Segundo a Anvisa, a previsão de pedido de uso emergencial da vacina no Brasil foi discutida durante o encontro, que reuniu a alta diretoria da agência e do laboratório, e que já estava marcado para acompanhamento.
"Sobre a submissão da autorização para uso emergencial da vacina, foi informado que o pedido será feito pela Fiocruz, que é o laboratório nacional parceiro da AstraZeneca no país para esta vacina", informou a agência.
Ainda de acordo com a Anvisa, a empresa disse não ter identificado dificuldades para atendimento aos requisitos para uso emergencial.
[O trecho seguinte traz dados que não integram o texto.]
Definition Suicide (a : Address) (s : StateDB) : bool * StateDB :=
  let '(o, s) := getStateObject a s in
  match o with
  | None => (false, s)
  | Some o =>
      let s := append (suicideChange a (suicided o) (acc_Balance (so_data o))) s in
      (true, setStateObject (setBalance 0 (with_flags true (deleted o) o)) s)
  end.

Definition AddLog (l : Log) (s : StateDB) : StateDB :=
  let l := MkLog (log_Address l) (log_Topics l) (log_Data l) (thash s) (txIndex s) (logSize s) in
  let s := append (addLogChange (thash s)) s in
  with_logs (<[thash s := default [] (logs s !! thash s) ++ [l]]> (logs s)) (add64 (logSize s) 1) s.
Definition AddPreimage (hash : Hash) (preimage : bytes) (s : StateDB) : StateDB :=
  match preimages s !! hash with
  | Some _ => s
  | None => with_preimages (<[hash := preimage]> (preimages s)) (append (addPreimageChange hash) s)
  end.
Definition AddRefund (gas : Z) (s : StateDB) : StateDB :=
  with_refund (add64 (refund s) gas) (append (refundChange (refund s)) s).
Definition SubRefund (gas : Z) (s : StateDB) : result StateDB :=
  let s := append (refundChange (refund s)) s in
  if refund s <? gas then Panic "Refund counter below zero" else Ok (with_refund (sub64 (refund s) gas) s).

Definition AddAddressToAccessList (a : Address) (s : StateDB) : StateDB :=
  let '(changed, al) := AddAddress a (access s) in
  let s := with_access al s in
  if changed : bool then append (accessListAddAccountChange a) s else s.
Definition AddSlotToAccessList (a : Address) (slot : Hash) (s : StateDB) : result StateDB :=
  '(addrMod, slotMod, al) ← AddSlot a slot (access s);
  let s := with_access al s in
  let s := if addrMod : bool then append (accessListAddAccountChange a) s else s in
  Ok (if slotMod : bool then append (accessListAddSlotChange a slot) s else s).

(** The queries; they may load an object into the map. *)
Definition Exist (a : Address) (s : StateDB) : bool * StateDB :=
  let '(o, s) := getStateObject a s in (match o with Some _ => true | None => false end, s).
Definition Empty (a : Address) (s : StateDB) : bool * StateDB :=
  let '(o, s) := getStateObject a s in (match o with Some o => so_empty o | None => true end, s).
Definition GetBalance (a : Address) (s : StateDB) : Z * StateDB :=
  let '(o, s) := getStateObject a s in (match o with Some o => acc_Balance (so_data o) | None => 0 end, s).
Definition GetNonce (a : Address) (s : StateDB) : Z * StateDB :=
  let '(o, s) := getStateObject a s in (match o with Some o => acc_Nonce (so_data o) | None => 0 end, s).
Definition GetCodeHash (a : Address) (s : StateDB) : Hash * StateDB :=
  let '(o, s) := getStateObject a s in (match o with Some o => acc_CodeHash (so_data o) | None => 0 end, s).
Definition HasSuicided (a : Address) (s : StateDB) : bool * StateDB :=
  let '(o, s) := getStateObject a s in (match o with Some o => suicided o | None => false end, s).
Definition read_object {A} (f : stateObject → A * stateObject) (d : A) (a : Address) (s : StateDB) : A * StateDB :=
  let '(o, s) := getStateObject a s in
  match o with Some o => let '(v, o) := f o in (v, setStateObject o s) | None => (d, s) end.
Definition GetCode (a : Address) : StateDB → option bytes * StateDB := read_object Code None a.
Definition GetCodeSize (a : Address) : StateDB → Z * StateDB := read_object CodeSize 0 a.
Definition GetState (a : Address) (key : Hash) : StateDB → Hash * StateDB := read_object (so_GetState key) 0 a.
Definition StateDB_GetCommittedState (a : Address) (key : Hash) : StateDB → Hash * StateDB :=
  read_object (GetCommittedState key) 0 a.

(** ** Snapshot and revert *)

(** [revert] of an entry. *)
Definition revert_object (a : Address) (f : stateObject → stateObject) (s : StateDB) : result StateDB :=
  let '(o, s) := getStateObject a s in
  match o with Some o => Ok (setStateObject (f o) s) | None => Panic "nil pointer dereference" end.
Definition revert (e : journalEntry) (s : StateDB) : result StateDB :=
  match e with
  | createObjectChange a =>
      Ok (with_marks (stateObjectsPending s) (stateObjectsDirty s ∖ {[a]})
            (with_objects (delete a (stateObjects s)) s))
  | resetObjectChange prev _ => Ok (setStateObject prev s)
  | suicideChange a prev bal =>
      let '(o, s) := getStateObject a s in
      match o with
      | Some o => Ok (setStateObject (setBalance bal (with_flags prev (deleted o) o)) s)
      | None => Ok s
      end
  | touchChange _ => Ok s
  | balanceChange a prev => revert_object a (setBalance prev) s
  | nonceChange a prev => revert_object a (setNonce prev) s
  | codeChange a code hash => revert_object a (setCode hash code) s
  | storageChange a key v => revert_object a (setState key v) s
  | refundChange prev => Ok (with_refund prev s)
  | addLogChange h =>
      let l := default [] (logs s !! h) in
      if (length l =? 0)%nat then Panic "slice bounds out of range"
      else
        let m := if (length l =? 1)%nat then delete h (logs s) else <[h := removelast l]> (logs s) in
        Ok (with_logs m (sub64 (logSize s) 1) s)
  | addPreimageChange h => Ok (with_preimages (delete h (preimages s)) s)
  | accessListAddAccountChange a => Ok (with_access (DeleteAddress a (access s)) s)
  | accessListAddSlotChange a slot => al ← DeleteSlot a slot (access s); Ok (with_access al s)
  end.

(** [journal.revert]: the entries from the last down to the snapshot. *)
Definition undo (e : journalEntry) (s : StateDB) : result StateDB :=
  s ← revert e s;
  Ok (match dirtied e with Some a => with_journal (entries s) (drop_dirty a (dirties s)) s | None => s end).
Fixpoint undo_all (es : list journalEntry) (s : StateDB) : result StateDB :=
  match es with
  | [] => Ok s
  | e :: es => s ← undo e s; undo_all es s
  end.
Definition journal_revert (snapshot : nat) (s : StateDB) : result StateDB :=
  let es := entries s in
  s ← undo_all (reverse (drop snapshot es)) s;
  if (snapshot <=? length es)%nat then Ok (with_journal (take snapshot es) (dirties s) s)
  else Panic "slice bounds out of range".

Definition StateDB_Snapshot (s : StateDB) : Z * StateDB :=
  let id := nextRevisionId s in
  (id, with_revisions (validRevisions s ++ [(id, length (entries s))]) (id + 1) s).

(** sort.Search for the first revision with an id of at least [revid]; ids only
    grow along the list. *)
Fixpoint search_revision (revid : Z) (rs : list (Z * nat)) : nat :=
  match rs with
  | [] => 0
  | r :: rs => if revid <=? r.1 then 0 else S (search_revision revid rs)
  end.
Definition RevertToSnapshot (revid : Z) (s : StateDB) : result StateDB :=
  let idx := search_revision revid (validRevisions s) in
  match validRevisions s !! idx with
  | None => Panic "revision id cannot be reverted"
  | Some (id, snapshot) =>
      if negb (id =? revid) then Panic "revision id cannot be reverted"
      else
        s ← journal_revert snapshot s;
        Ok (with_revisions (take idx (validRevisions s)) (nextRevisionId s) s)
  end.

(** ** Between transactions *)

(** [finalise] of an object. *)
Definition so_finalise (o : stateObject) : stateObject :=
  with_storage (originStorage o) (dirtyStorage o ∪ pendingStorage o) ∅ o.

Definition finalise_object (deleteEmptyObjects : bool) (o : stateObject) : stateObject :=
  if suicided o || (deleteEmptyObjects && so_empty o) then with_flags (suicided o) true o else so_finalise o.

Definition clearJournalAndRefund (s : StateDB) : StateDB :=
  let s := match entries s with [] => s | _ => with_refund 0 (with_journal [] ∅ s) end in
  with_revisions [] (nextRevisionId s) s.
Ainda não há informação, porém, de quando será feito o pedido. Atualmente, a empresa já participa de um processo chamado de submissão contínua, o qual prevê o envio de dados sobre a vacina em etapas, até que haja o pedido formal de registro.
Questionada pela reportagem, a Astrazeneca confirmou ter tratado na reunião também da possibilidade de pedir o uso emergencial. Segundo a empresa, o encontro foi para tirar dúvidas de como a empresa deve fazer os processos para obter aval da agência.
"A agência destacou que os dados já apresentados por meio da submissão contínua para o registro serão aproveitados para a avaliação do uso emergencial, evitando o retrabalho e promovendo a otimização do processo", completa a nota da Anvisa.
O prazo para análise de uso emergencial é de até 10 dias, tempo que passa a contar da formalização do pedido.